3. Historically HR has focused on standardisation and 'one-size-fits-all'. Now, we’re shifting to an approach where the individual needs, wishes and capabilities of people are the new starting point of negotiation. It can be challenging for organisations - and HR in particular - where standardisation has been king. Many HR-practices take the needs of the organisation as the starting point. We believe that HR needs to adopt a more customised and segmented approach.
4. Underpinning all the above themes is a sense that the expectations of workforce analytics and technology are often too high and can often fail to meet requirements. Human behaviour is not so easy to predict, even if you have access to people data; so even in domains where good performance is very well defined, where a lot of data is gathered inside and outside the field, it is difficult to predict the future success of young players – and to what extent people behave in a rational way. Humans are prone to cognitive biases that influence the way they interpret the outcomes of workforce analytics projects.

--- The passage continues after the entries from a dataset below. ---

(* ===== verification/GoDefinition.v ===== *)
(** * The engine's parser and validator of definitions
    (workflow-engine/internal/definition/types.go, parser.go, conditional_branches.go, validator.go)

    What an upload meets: [ParseBytes] decodes the JSON into the Go structs
    and refuses undeclared members, [Validate] lists the rules a definition
    breaks.  A decoded value is the Go zero value where a member is absent or
    null.  The errors are values, one constructor per message.
    The second part is about what they accept. *)

From S2P Require Import Prelude JsObject Types Graph Rename Duration Validate WellFormed Schema Store Engine.

(** ** Decoding *)

(** [GoUndescribed]: an object with two members whose names differ only in
    case, which the decoder takes for the same field. *)
Inductive GoResult (A : Type) := GoOk (a : A) | GoErr | GoUndescribed.
Arguments GoOk {A} _.
Arguments GoErr {A}.
Arguments GoUndescribed {A}.

Definition go_bind {A B} (r : GoResult A) (f : A → GoResult B) : GoResult B :=
  match r with GoOk a => f a | GoErr => GoErr | GoUndescribed => GoUndescribed end.

Declare Scope go_scope.
Delimit Scope go_scope with go.
Notation "x <- r ; k" := (go_bind r (λ x, k)) (at level 100, r at next level, right associativity) : go_scope.
Open Scope go_scope.

Fixpoint go_mapM {A B} (f : A → GoResult B) (l : list A) : GoResult (list B) :=
  match l with
  | [] => GoOk []
  | a :: l => b <- f a; bs <- go_mapM f l; GoOk (b :: bs)
  end.

(** Field names match whatever their case. *)
Definition fold_name (k : string) : string := str_map ascii_lower k.

Definition go_field (o : obj json) (name : string) : option json :=
  snd <$> List.find (λ p, String.eqb (fold_name p.1) (fold_name name)) o.

(** [DisallowUnknownFields] *)
Definition go_struct (fields : list string) (o : obj json) : GoResult unit :=
  let names := fold_name <$> obj_keys o in
  if negb (bool_decide (NoDup names)) then GoUndescribed
  else if forallb (λ k, includes (fold_name <$> fields) k) names then GoOk tt else GoErr.

Definition go_member {A} (f : json → GoResult A) (zero : A) (o : obj json) (name : string) : GoResult A :=
  match go_field o name with Some j => f j | None => GoOk zero end.

Definition go_string (j : json) : GoResult string :=
  match j with JStr s => GoOk s | JNull => GoOk EmptyString | _ => GoErr end.

Definition go_bool (j : json) : GoResult bool :=
  match j with JBool b => GoOk b | JNull => GoOk false | _ => GoErr end.

(** The value of a number that is an integer. *)
Definition num_int (n : jsnum) : Z :=
  if (0 <=? expo n)%Z then mant n * 2 ^ expo n else mant n / 2 ^ (- expo n).

(** The gap between the doubles around [a]. *)
Definition double_gap (a : Z) : Z := 2 ^ Z.max 0 (Z.log2 a - 52).

(** The double an integer is read as: the nearest one, the even one of two. *)
Definition to_double (a : Z) : Z :=
  let gap := double_gap a in
  let low := (a / gap * gap)%Z in
  match (2 * (a - low) ?= gap)%Z with
  | Lt => low
  | Gt => low + gap
  | Eq => if Z.even (a / gap) then low else low + gap
  end.

(** The multiple of [10 ^ e] next to the double [a] that is read as [a]. *)
Definition rounded (a e : Z) : option Z :=
  let unit := (10 ^ e)%Z in
  let low := (a / unit * unit)%Z in
  let high := (low + unit)%Z in
  let near := if (a - low <=? high - a)%Z then [low; high] else [high; low] in
  List.find (λ d, to_double d =? a)%Z near.

(** [Number::toString] of the integer [a] below [10 ^ 21]: as few digits as
    still denote [a], padded with zeros. *)
Fixpoint shortest (a : Z) (e : nat) : Z :=
  match rounded a (Z.of_nat e), e with
  | Some d, _ => d
  | None, S e => shortest a e
  | None, O => a
  end.

(** The integer that [JSON.stringify] writes for an integer number; from
    [10 ^ 21] on it writes an exponent. *)
Definition written_int (n : jsnum) : Z :=
  let z := num_int n in (Z.sgn z * shortest (Z.abs z) 20)%Z.

(** [int] has 64 bits and is read from the text. *)
Definition fits_int64 (n : jsnum) : bool :=
  num_is_int n && (Z.abs (num_int n) <? 10 ^ 21)%Z && (- 2 ^ 63 <=? written_int n)%Z && (written_int n <? 2 ^ 63)%Z.

Definition go_int (j : json) : GoResult Z :=
  match j with
  | JNum n => if fits_int64 n then GoOk (written_int n) else GoErr
  | JNull => GoOk 0%Z
  | _ => GoErr
  end.

(** Small numbers are written out; the least 64-bit integer is written with
    zeros at its end, which is below the range, the greatest double below
    [2 ^ 63] with zeros that keep it inside. *)
Example written_ints :
  written_int (num_of_Z 42) = 42%Z ∧ written_int (num_of_Z 0) = 0%Z ∧ written_int (JsNum (-3) 1) = (-6)%Z ∧
  written_int (num_of_Z (2 ^ 53)) = 9007199254740992%Z ∧
  written_int (num_of_Z (- 2 ^ 63)) = (-9223372036854776000)%Z ∧ fits_int64 (num_of_Z (- 2 ^ 63)) = false ∧
  written_int (num_of_Z (2 ^ 63 - 1024)) = 9223372036854775000%Z ∧ fits_int64 (num_of_Z (2 ^ 63 - 1024)) = true.
Proof. vm_compute. tauto. Qed.

Definition go_slice {A} (f : json → GoResult A) (j : json) : GoResult (list A) :=
  match j with JArr l => go_mapM f l | JNull => GoOk [] | _ => GoErr end.

(** [map[string]T], in the order of the document. *)
Definition go_map {A} (f : json → GoResult A) (j : json) : GoResult (obj A) :=
  match j with
  | JObj o => go_mapM (λ p, v <- f p.2; GoOk (p.1, v)) o
  | JNull => GoOk []
  | _ => GoErr
  end.

(** [json.RawMessage] *)
Definition go_raw (j : json) : GoResult json := GoOk j.

(** A pointer field: null leaves it nil. *)
Definition go_pointer {A} (f : json → GoResult A) (j : json) : GoResult (option A) :=
  match j with JNull => GoOk None | _ => v <- f j; GoOk (Some v) end.

Record GoEvent := mkGoEvent {
  ge_type : string;
  ge_duration : string;
  ge_interrupting : bool;
  ge_target : string
}.

Record GoRule := mkGoRule { gr_when : obj string; gr_outputs : obj json }.

Record GoSchema := mkGoSchema { gs_properties : obj string; gs_required : list string }.

Record GoStep := mkGoStep {
  g_id : string;
  g_name : string;
  g_type : string;
  g_description : string;
  g_nextStep : string;
  g_parallelNextSteps : list string;
  g_joinStep : string;
  g_conditionalNextSteps : option (obj string);
  g_transformations : obj json;
  g_decisionTable : option (list GoRule);
  g_hitPolicy : string;
  g_jobType : string;
  g_delegateClass : string;
  g_retryCount : Z;
  g_boundaryEvents : list GoEvent;
  g_outputsSchema : option GoSchema
}.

Overarchingly, as people, communities and businesses become more sophisticated about the ways technologies can work in concert with human nature and analogue experiences; new ideas and beliefs are emerging about how best to live a connected life. Life and work are being re-constructed, data is being revolutionised and powerful innovations are shaping how organisations and employees interact to each other. Connectivity, network and information will shape the future design of organisations.
However, at the heart of organisations, regardless of the advance of artificial intelligence and automation, the future is human. This will require a reconfiguration of current practice, new ways of working, significant investment in learning and embracing the challenge and opportunity of technology.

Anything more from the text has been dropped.